Recent legislative changes indicate that Congress is committed to continuing to allow patients to access telehealth services after the COVID-19 public health emergency (PHE) ends, but it is gathering more information before making such changes permanent. Comments from the U.S. Department of Health & Human Services (“HHS”) Secretary Xavier Becerra and the HHS Office of Inspector General (“OIG”) indicate that HHS is committed to expanding telehealth beyond the end of the PHE and that the OIG recognizes the long-term benefits of access to these services.

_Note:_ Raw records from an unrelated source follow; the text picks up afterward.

(** C10: a successful remove deletes the row that has the request's address
    id, and that row's contact_id is the request's contact_id; whether it
    succeeds or fails, remove leaves every row of another contact, and every
    row other than the one at the request's address id, as it was. *)
Theorem remove_only_deletes_matched_row (db : Database) (user : User.t)
    (r : RemoveAddressRequest.t) :
  let o := AddressService.remove user r db in
  (succeeded o = true →
     ∃ row, addresses db !! RemoveAddressRequest.address_id r = Some row
            ∧ col_contact_id row = RemoveAddressRequest.contact_id r
            ∧ addresses (store o)
              = delete (RemoveAddressRequest.address_id r) (addresses db))
  ∧ (∀ k row, addresses db !! k = Some row →
              col_contact_id row ≠ RemoveAddressRequest.contact_id r →
              addresses (store o) !! k = Some row)
  ∧ (∀ k, k ≠ RemoveAddressRequest.address_id r →
          addresses (store o) !! k = addresses db !! k)
  ∧ contacts (store o) = contacts db.
Proof.
  cbv zeta. repeat split.
  - intros Hs. service_cases; try done. eauto.
  - intros k row Hk Hc. service_cases; try done. cbn.
    rewrite lookup_delete_ne; [done | congruence].
  - intros k Hk. service_cases; try done. cbn. by rewrite lookup_delete_ne.
  - service_cases; done.
Qed.

End Remove.

(** Removing address 5 of contact 1 leaves address 6 of contact 2. *)
Lemma remove_only_deletes_matched_row_witness :
  let o := @AddressService.remove sample_limits sample_user
             (RemoveAddressRequest.mk 1 5) sample_db in
  (∃ row, addresses sample_db !! 5 = Some row
          ∧ col_contact_id row = 1
          ∧ addresses (store o) = delete 5 (addresses sample_db))
  ∧ addresses (store o) !! 6 = addresses sample_db !! 6.
Proof.
  destruct (@remove_only_deletes_matched_row sample_limits sample_db
              sample_user (RemoveAddressRequest.mk 1 5)) as (Hs & _ & Hk & _).
  split.
  - apply Hs. evaluated.
  - apply Hk. cbn. lia.
Defined.

(** ** Further equations of the service *)

Section Inversions.
Context {limits : ValidationLimits}.

Lemma number_inv field n :
  AddressValidation.number field n = [] → number_rule n = true.
Proof. unfold AddressValidation.number. by destruct (number_rule n). Qed.

Lemma GET_passes_iff r :
  passes AddressValidation.GET r
  ↔ number_rule (GetAddressRequest.contact_id r) = true
    ∧ number_rule (GetAddressRequest.address_id r) = true.
Proof.
  unfold passes. cbn. split.
  - intros [H1 H2]%app_eq_nil. eauto using number_inv.
  - intros [H1 H2]. by rewrite !number_ok.
Qed.

Lemma REMOVE_passes_iff r :
  passes AddressValidation.REMOVE r
  ↔ number_rule (RemoveAddressRequest.contact_id r) = true
    ∧ number_rule (RemoveAddressRequest.address_id r) = true.
Proof.
  unfold passes. cbn. split.
  - intros [H1 H2]%app_eq_nil. eauto using number_inv.
  - intros [H1 H2]. by rewrite !number_ok.
Qed.

Lemma CREATE_passes_contact r :
  passes AddressValidation.CREATE r →
  number_rule (CreateAddressRequest.contact_id r) = true.
Proof. unfold passes. cbn. intros [H1 _]%app_eq_nil. eauto using number_inv. Qed.

Lemma UPDATE_passes_numbers r :
  passes AddressValidation.UPDATE r →
  number_rule (UpdateAddressRequest.id r) = true
  ∧ number_rule (UpdateAddressRequest.contact_id r) = true.
Proof.
  unfold passes. cbn. intros [H1 [H2 _]%app_eq_nil]%app_eq_nil.
  eauto using number_inv.
Qed.

Lemma create_result_inv (db : Database) (user : User.t)
    (r : CreateAddressRequest.t) (resp : AddressResponse.t) :
  let o := AddressService.create user r db in
  result o = inr resp →
  passes AddressValidation.CREATE r
  ∧ owned_by db (User.username user) (CreateAddressRequest.contact_id r)
  ∧ addresses db !! address_seq db = None
  ∧ resp = AddressResponse.mk (address_seq db)
             (CreateAddressRequest.street r) (CreateAddressRequest.city r)
             (CreateAddressRequest.province r) (CreateAddressRequest.country r)
             (CreateAddressRequest.postal_code r)
  ∧ store o = mkDatabase (contacts db)
                (<[address_seq db :=
                     mkColumns (CreateAddressRequest.contact_id r)
                       (CreateAddressRequest.street r) (CreateAddressRequest.city r)
                       (CreateAddressRequest.province r)
                       (CreateAddressRequest.country r)
                       (CreateAddressRequest.postal_code r)]> (addresses db))
                (address_seq db + 1).
Proof.
  unfold passes, owned_by. cbv zeta. intros Hres. service_cases; done.
Qed.

Lemma get_succeeds (db : Database) (user : User.t) (r : GetAddressRequest.t)
    (row : AddressColumns) :
  passes AddressValidation.GET r →
  owned_by db (User.username user) (GetAddressRequest.contact_id r) →
  addresses db !! GetAddressRequest.address_id r = Some row →
  col_contact_id row = GetAddressRequest.contact_id r →
  let o := AddressService.get user r db in
  result o = inr (projection (GetAddressRequest.address_id r) row)
  ∧ store o = db.
Proof.
  unfold passes, owned_by, projection. intros Hp Ho Hrow Hc. cbv zeta.
  service_cases; done.
Qed.

Lemma remove_result_inv (db : Database) (user : User.t)
    (r : RemoveAddressRequest.t) (resp : AddressResponse.t) :
  let o := AddressService.remove user r db in
  result o = inr resp →
  passes AddressValidation.REMOVE r
  ∧ owned_by db (User.username user) (RemoveAddressRequest.contact_id r)
  ∧ ∃ row, addresses db !! RemoveAddressRequest.address_id r = Some row
           ∧ col_contact_id row = RemoveAddressRequest.contact_id r
           ∧ resp = projection (RemoveAddressRequest.address_id r) row
           ∧ store o = PrismaService.set_addresses
                         (delete (RemoveAddressRequest.address_id r) (addresses db)) db.
Proof.
  unfold passes, owned_by, projection. cbv zeta. intros Hres.
  service_cases; try done. repeat split; try done. eauto.
Qed.

Lemma remove_succeeds (db : Database) (user : User.t)
    (r : RemoveAddressRequest.t) (row : AddressColumns) :
  passes AddressValidation.REMOVE r →
  owned_by db (User.username user) (RemoveAddressRequest.contact_id r) →
  addresses db !! RemoveAddressRequest.address_id r = Some row →
  col_contact_id row = RemoveAddressRequest.contact_id r →
  let o := AddressService.remove user r db in
  result o = inr (projection (RemoveAddressRequest.address_id r) row)
  ∧ store o = PrismaService.set_addresses
                (delete (RemoveAddressRequest.address_id r) (addresses db)) db.
Proof.
  unfold passes, owned_by, projection. intros Hp Ho Hrow Hc. cbv zeta.
  service_cases; done.
Qed.

End Inversions.

(** The rows of a contact when a row is inserted or deleted. *)
Lemma rows_of_contact_insert (contactId k : Z) (row : AddressColumns)
    (tbl : gmap Z AddressColumns) :
  tbl !! k = None →
  PrismaService.rows_of_contact contactId (<[k := row]> tbl)
  ≡ₚ (if bool_decide (col_contact_id row = contactId)
      then [address_record k row] else [])
     ++ PrismaService.rows_of_contact contactId tbl.
Proof.
  intros Hk. unfold PrismaService.rows_of_contact.
  rewrite (map_to_list_insert tbl k row Hk), filter_cons. cbn.
  case_bool_decide; by rewrite ?decide_True, ?decide_False by done.
Qed.

Lemma rows_of_contact_delete (contactId k : Z) (row : AddressColumns)
    (tbl : gmap Z AddressColumns) :
  tbl !! k = Some row →
  PrismaService.rows_of_contact contactId tbl
  ≡ₚ (if bool_decide (col_contact_id row = contactId)
      then [address_record k row] else [])
     ++ PrismaService.rows_of_contact contactId (delete k tbl).
Proof.
  intros Hk. unfold PrismaService.rows_of_contact.
  rewrite <- (map_to_list_delete tbl k row Hk) at 1. rewrite filter_cons. cbn.
  case_bool_decide; by rewrite ?decide_True, ?decide_False by done.
Qed.


Lemma list_result_inv (db : Database) (user : User.t) (contactId : Z)
    (resps : list AddressResponse.t) :
  result (AddressService.list user contactId db) = inr resps →
  owned_by db (User.username user) contactId
  ∧ resps = AddressService.toAddressResponse
              <$> PrismaService.rows_of_contact contactId (addresses db).
Proof.
  rewrite list_run. cbv zeta. case_bool_decide; [|done]. cbn.
  by intros [= <-].
Qed.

In the Federal omnibus spending bill signed in March 2022, Congress extended current Medicare reimbursement waivers applicable to telehealth services for five months beyond the end of the PHE. This gives providers additional time to take advantage of expanded telehealth flexibilities beyond the PHE end date, which is currently extended to July 15, 2022. Some of the waivers applicable to telehealth services that are extended five months beyond the PHE include:
- The originating site requirements are relaxed so that telehealth services may be delivered anywhere the patient is located, including patient homes.
- Medicare will continue to cover certain audio-only telehealth services.
- An expanded list of provider types may continue to offer telehealth services, including physical therapists, occupational therapists, speech-language pathologists and audiologists.
- Congress delayed the in-person requirement applicable to mental health services, including an in-person visit within every 6 months of the first telehealth service and subsequent in-person visits every 12 months.
Further, Congress has directed the Medicare Payment Advisory Commission (“MedPAC”) to study the expansion of telehealth during the COVID-19 PHE and the increase in spending and report back to Congress with recommendations by June 15, 2023. Congress also directed the OIG to report on program integrity risks and make recommendations to prevent fraud, waste and abuse. The interest in program integrity signals that there will be more scrutiny on meeting the documentation requirements for telehealth, but it also indicates interest in expanding these telehealth flexibilities permanently depending on the results of the study.
Finally, the OIG has established a resource page on its website (see here) dedicated to telehealth and the OIG’s evaluation of such services. On the resource page, the OIG uses positive language to describe the expansion of telehealth, potentially indicating an increased likelihood for permanent expansion. Bipartisan bills (i.e. the Telehealth Extension and Evaluation Act) that make Medicare telehealth flexibilities permanent have been introduced and are under consideration.